_Directions:_
Below are the entries. Transcribe exactly the lines from the one with "assert (0 ≤" through the one with "- destruct H as (E1 & E2 & Hw).", ends included, and leave out all others.

Saved data entries
(** ** Initialising *)

Lemma init_holds mem blocks m : 0 ≤ m → 0 < blocks → len mem = 4 * blocks →
  4 * blocks ≤ INT_MAX → bdivide_up m sizeof_block < blocks →
  ∃ b, ChunkBuffer2_Init mem blocks m = Some b ∧ holds b [] ∧
    size b = blocks ∧ mtu b = bdivide_up m sizeof_block.
Proof.
  intros Hm Hb Hl Hs Hsz. unfold ChunkBuffer2_Init.
  rewrite (proj2 (Z.ltb_lt _ _) Hb), (proj2 (Z.leb_le _ _) Hm). cbv zeta. set (b := MkChunkBuffer2 _ _ _ _ _ _ _ _ _ _).
  assert (0 ≤ bdivide_up m sizeof_block) by (by apply bdivide_up_nonneg).
  assert (core b []) as Hc.
  { constructor; [apply assert_buffer_iff|..]; unfold lim; cbn; try done; try lia.
    exists [], []. split_and!; [done..|]. unfold data_wrapped, lim. cbn.
    case_match; bool_to_prop; [lia|]. split_and!; [done|done|lia]. }
  rewrite (core_assert _ _ Hc). destruct (update_input_spec _ _ Hc) as [Hi2 Hc2].
  pose proof (update_input_frame b) as (_ & F2 & F3 & _).
  destruct (update_output_spec _ _ Hc2 Hi2) as [-> Hh2].
  rewrite (holds_assert_io _ _ Hh2). by eexists.
Qed.

(** ** Capacity *)

Lemma calc_blocks_spec chunk_len num : 0 ≤ chunk_len → 0 ≤ num →
  0 ≤ ChunkBuffer2_calc_blocks chunk_len num →
  ChunkBuffer2_calc_blocks chunk_len num = (1 + bdivide_up chunk_len sizeof_block) * (num + 1) ∧
  ChunkBuffer2_calc_blocks chunk_len num ≤ INT_MAX.
Proof.
  intros Hc Hn. unfold ChunkBuffer2_calc_blocks.
  pose proof (bdivide_up_nonneg chunk_len sizeof_block Hc ltac:(done)).
  repeat (case_match; [done|]). bool_to_prop. intros _. split; [done|].
  pose proof (Z.mul_div_le INT_MAX (num + 1)). nia.
Qed.

Lemma total_max ps c : Forall (λ p, blocks p ≤ c) ps → total ps ≤ c * len ps.
Proof.
  induction 1 as [|p ps Hp Hps IH]; [change (0 ≤ c * 0); lia|].
  rewrite total_cons, len_cons. lia.
Qed.

Lemma free_capacity b pkts num : core b pkts → size b = (1 + mtu b) * (num + 1) →
  Forall (λ p, blocks p ≤ 1 + mtu b) pkts → len pkts < num →
  1 + mtu b ≤ free_blocks b.
Proof.
  intros [Ha _ _ Hl (ps & qs & -> & Hps & Hqs & H)] Hsz Hall Hn.
  apply assert_buffer_iff in Ha. apply Forall_app in Hall as [H1%total_max H2%total_max].
  rewrite len_app in Hn. unfold free_blocks, _ChunkBuffer2_end, lim in *.
  destruct (data_wrapped b).
  - destruct H as (E1 & E2 & Hw).
    assert ((1 + mtu b) * len ps + (1 + mtu b) * len qs ≤ (1 + mtu b) * (num - 1)) by nia.
    nia.
  - lia.
Qed.

Lemma capacity b pkts num : holds b pkts → size b = (1 + mtu b) * (num + 1) →
  Forall (λ p, blocks p ≤ 1 + mtu b) pkts → len pkts < num →
  is_Some (input_dest b) ∧ 4 * mtu b ≤ input_avail b.
Proof.
  intros (Hc & Hi & _) Hsz Hall Hn. pose proof (free_capacity _ _ _ Hc Hsz Hall Hn).
  pose proof (end_bounds _ _ Hc) as (_ & _ & He & _).
  pose proof (core_assert _ _ Hc) as Ha. apply assert_buffer_iff in Ha.
  unfold in_ok in Hi. cbv zeta in Hi.
  rewrite (proj2 (Z.leb_le _ _) He), (proj2 (Z.ltb_lt 0 _)) in Hi by lia.
  destruct Hi as [-> ->]. split; [done|lia].
Qed.

(** The input area lies within the memory. *)
Lemma input_area b q d : holds b q → input_dest b = Some d →
  0 ≤ d ∧ d + input_avail b ≤ len (buffer b).
Proof.
  intros (Hc & Hi & _) Hd. pose proof (end_bounds _ _ Hc) as (H1 & H2 & _).
  pose proof (core_mem _ _ Hc). unfold in_ok in Hi. cbv zeta in Hi.
  case_match; destruct Hi as [Hi1 Hi2]; [|congruence]. assert (d = 4 * (_ChunkBuffer2_end b + 1)) by congruence.
  lia.
Qed.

_Response box:_
  assert (0 ≤ bdivide_up m sizeof_block) by (by apply bdivide_up_nonneg).
  assert (core b []) as Hc.
  { constructor; [apply assert_buffer_iff|..]; unfold lim; cbn; try done; try lia.
    exists [], []. split_and!; [done..|]. unfold data_wrapped, lim. cbn.
    case_match; bool_to_prop; [lia|]. split_and!; [done|done|lia]. }
  rewrite (core_assert _ _ Hc). destruct (update_input_spec _ _ Hc) as [Hi2 Hc2].
  pose proof (update_input_frame b) as (_ & F2 & F3 & _).
  destruct (update_output_spec _ _ Hc2 Hi2) as [-> Hh2].
  rewrite (holds_assert_io _ _ Hh2). by eexists.
Qed.

(** ** Capacity *)

Lemma calc_blocks_spec chunk_len num : 0 ≤ chunk_len → 0 ≤ num →
  0 ≤ ChunkBuffer2_calc_blocks chunk_len num →
  ChunkBuffer2_calc_blocks chunk_len num = (1 + bdivide_up chunk_len sizeof_block) * (num + 1) ∧
  ChunkBuffer2_calc_blocks chunk_len num ≤ INT_MAX.
Proof.
  intros Hc Hn. unfold ChunkBuffer2_calc_blocks.
  pose proof (bdivide_up_nonneg chunk_len sizeof_block Hc ltac:(done)).
  repeat (case_match; [done|]). bool_to_prop. intros _. split; [done|].
  pose proof (Z.mul_div_le INT_MAX (num + 1)). nia.
Qed.

Lemma total_max ps c : Forall (λ p, blocks p ≤ c) ps → total ps ≤ c * len ps.
Proof.
  induction 1 as [|p ps Hp Hps IH]; [change (0 ≤ c * 0); lia|].
  rewrite total_cons, len_cons. lia.
Qed.

Lemma free_capacity b pkts num : core b pkts → size b = (1 + mtu b) * (num + 1) →
  Forall (λ p, blocks p ≤ 1 + mtu b) pkts → len pkts < num →
  1 + mtu b ≤ free_blocks b.
Proof.
  intros [Ha _ _ Hl (ps & qs & -> & Hps & Hqs & H)] Hsz Hall Hn.
  apply assert_buffer_iff in Ha. apply Forall_app in Hall as [H1%total_max H2%total_max].
  rewrite len_app in Hn. unfold free_blocks, _ChunkBuffer2_end, lim in *.
  destruct (data_wrapped b).
  - destruct H as (E1 & E2 & Hw).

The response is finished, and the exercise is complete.